(* ===== verification/Param.v ===== *)
(** * Param: bind parameters and column type lists

    Models [src/driver/common/param/param.go] and [column.go]: a [Param] is a fixed-size column of
    values filled by position ([Set*]) or in order ([Add*]); a [ColumnType] list is filled in
    order.  The receivers are pointers: an operation returns the updated object. *)
From S2P Require Import Prelude Common.
#[local] Open Scope Z_scope.

(** ** [Param] *)

Record Param := mkParam { p_size : Z; p_value : list value; p_offset : Z }.

(** [make] panics on a negative size. *)
Definition NewParam (size : Z) : go Param :=
  if size <? 0 then Panic else Ret (mkParam size (replicate (Z.to_nat size) VNil) 0).

(** The body shared by the [Set*] methods. *)
Definition set_param (p : Param) (offset : Z) (v : value) : go Param :=
  if offset >=? p_size p then Ret p
  else
    l ← zset (p_value p) offset v;
    Ret (mkParam (p_size p) l (p_offset p)).

(** The body shared by the [Add*] methods. *)
Definition AddValue (p : Param) (v : value) : go Param :=
  if p_offset p >=? p_size p then Ret p
  else
    l ← zset (p_value p) (p_offset p) v;
    Ret (mkParam (p_size p) l (p_offset p + 1)).
Lemma var_column_spec ty bitMapLen vs :
  Forall (fun v => is_nil v = true \/ exists pl, payload v = Some pl) vs ->
  Ser.var_column ty payload (zlen vs) bitMapLen vs
  = Ret (Ser.mkColOut (byte ty :: le_bytes 4 0) (le_bytes 4 (zlen (var_blob vs)))
           (concat (var_heads vs) ++ var_blob vs)).
Proof.
  intros Hvs. unfold Ser.var_column. set (n := length vs). pose proof (zlen_nonneg vs) as Hn0.
  match goal with |- context [for_upto _ ?b ?s] =>
    destruct (for_upto_inv (fun j st => exists i, j = Z.of_nat i /\
      st = (concat (var_head vs <$> seq 0 i) ++ replicate (4 * (n - i)) 0 ++ var_blob (take i vs),
            zlen (var_blob (take i vs)))) b (zlen vs) s)
      as (s' & E & i & Hi & ->)
  end; [done| | |].
  - exists 0%nat. split; [done|]. rewrite Nat.sub_0_r. cbn [seq fmap list_fmap concat app].
    rewrite take_0. unfold var_blob. cbn [fmap list_fmap concat]. rewrite app_nil_r.
    f_equal. f_equal. unfold n, zlen, Int32Size. lia.
  - intros j s Hj (i & -> & ->).
    assert (Hi : (i < n)%nat) by (unfold n, zlen in *; lia).
    destruct (lookup_lt_is_Some_2 vs i Hi) as [v Hv].
    rewrite (zget_lookup _ _ _ Hv). cbn [mbind go_mbind].
    replace (4 * (n - i))%nat with (4 + 4 * (n - S i))%nat by lia.
    cbn [Nat.add replicate app].
    assert (Hoff : Int32Size * Z.of_nat i = zlen (concat (var_head vs <$> seq 0 i))).
    { rewrite zlen_heads_prefix. unfold Int32Size. lia. }
    assert (Hhd : concat (var_head vs <$> seq 0 (S i))
                  = concat (var_head vs <$> seq 0 i) ++ var_head vs i).
    { rewrite seq_S, fmap_app, concat_app. cbn [fmap list_fmap concat Nat.add]. by rewrite app_nil_r. }
    destruct (is_nil v) eqn:Env.
    + rewrite (store4_mid (fun _ => byte 255)) by exact Hoff. cbn [mbind go_mbind].
      eexists. split; [done|]. exists (S i). split; [lia|].
      assert (Hch : var_chunk v = []) by (unfold var_chunk; by rewrite Env).
      assert (Hh : var_head vs i = le_bytes 4 (-1)).
      { unfold var_head. rewrite Hv. simpl default. by rewrite Env. }
      rewrite Hhd, (var_blob_snoc _ _ _ Hv), Hch, app_nil_r, Hh, <- app_assoc. done.
    + destruct (Forall_lookup_1 _ _ _ _ Hvs Hv) as [?|[pl Hpl]]; [congruence|].
      rewrite Hpl.
      rewrite (store4_mid (fun i0 => byte (Z.shiftr (zlen (var_blob (take i vs))) (8 * i0))))
        by exact Hoff.
      cbn [mbind go_mbind]. eexists. split; [done|]. exists (S i). split; [lia|].
      assert (Hch : var_chunk v = le_bytes 2 (zlen pl) ++ pl).
      { unfold var_chunk, var_bytes. by rewrite Env, Hpl. }
      assert (Hh : var_head vs i = le_bytes 4 (zlen (var_blob (take i vs)))).
      { unfold var_head. rewrite Hv. simpl default. by rewrite Env. }
      rewrite Hhd, (var_blob_snoc _ _ _ Hv), Hch, Hh, <- le_bytes_4_shift.
      rewrite appendUint16_le, (le_bytes_wrap 2).
      f_equal.
      * rewrite <- !app_assoc. cbn [app]. by rewrite <- !app_assoc.
      * rewrite !zlen_app, zlen_le_bytes. unfold Int16Size. lia.
  - rewrite E. cbn [mbind go_mbind]. assert (i = n) as -> by (unfold n, zlen in *; lia).
    rewrite !appendUint32_u32, Nat.sub_diag. unfold n. rewrite firstn_all. done.
Qed.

▶ **TASK DESCRIPTION**: Search the entries above for the string "exact". Copy each line in which it appears.

▶ **RESPONSE**:
    + rewrite (store4_mid (fun _ => byte 255)) by exact Hoff. cbn [mbind go_mbind].
        by exact Hoff.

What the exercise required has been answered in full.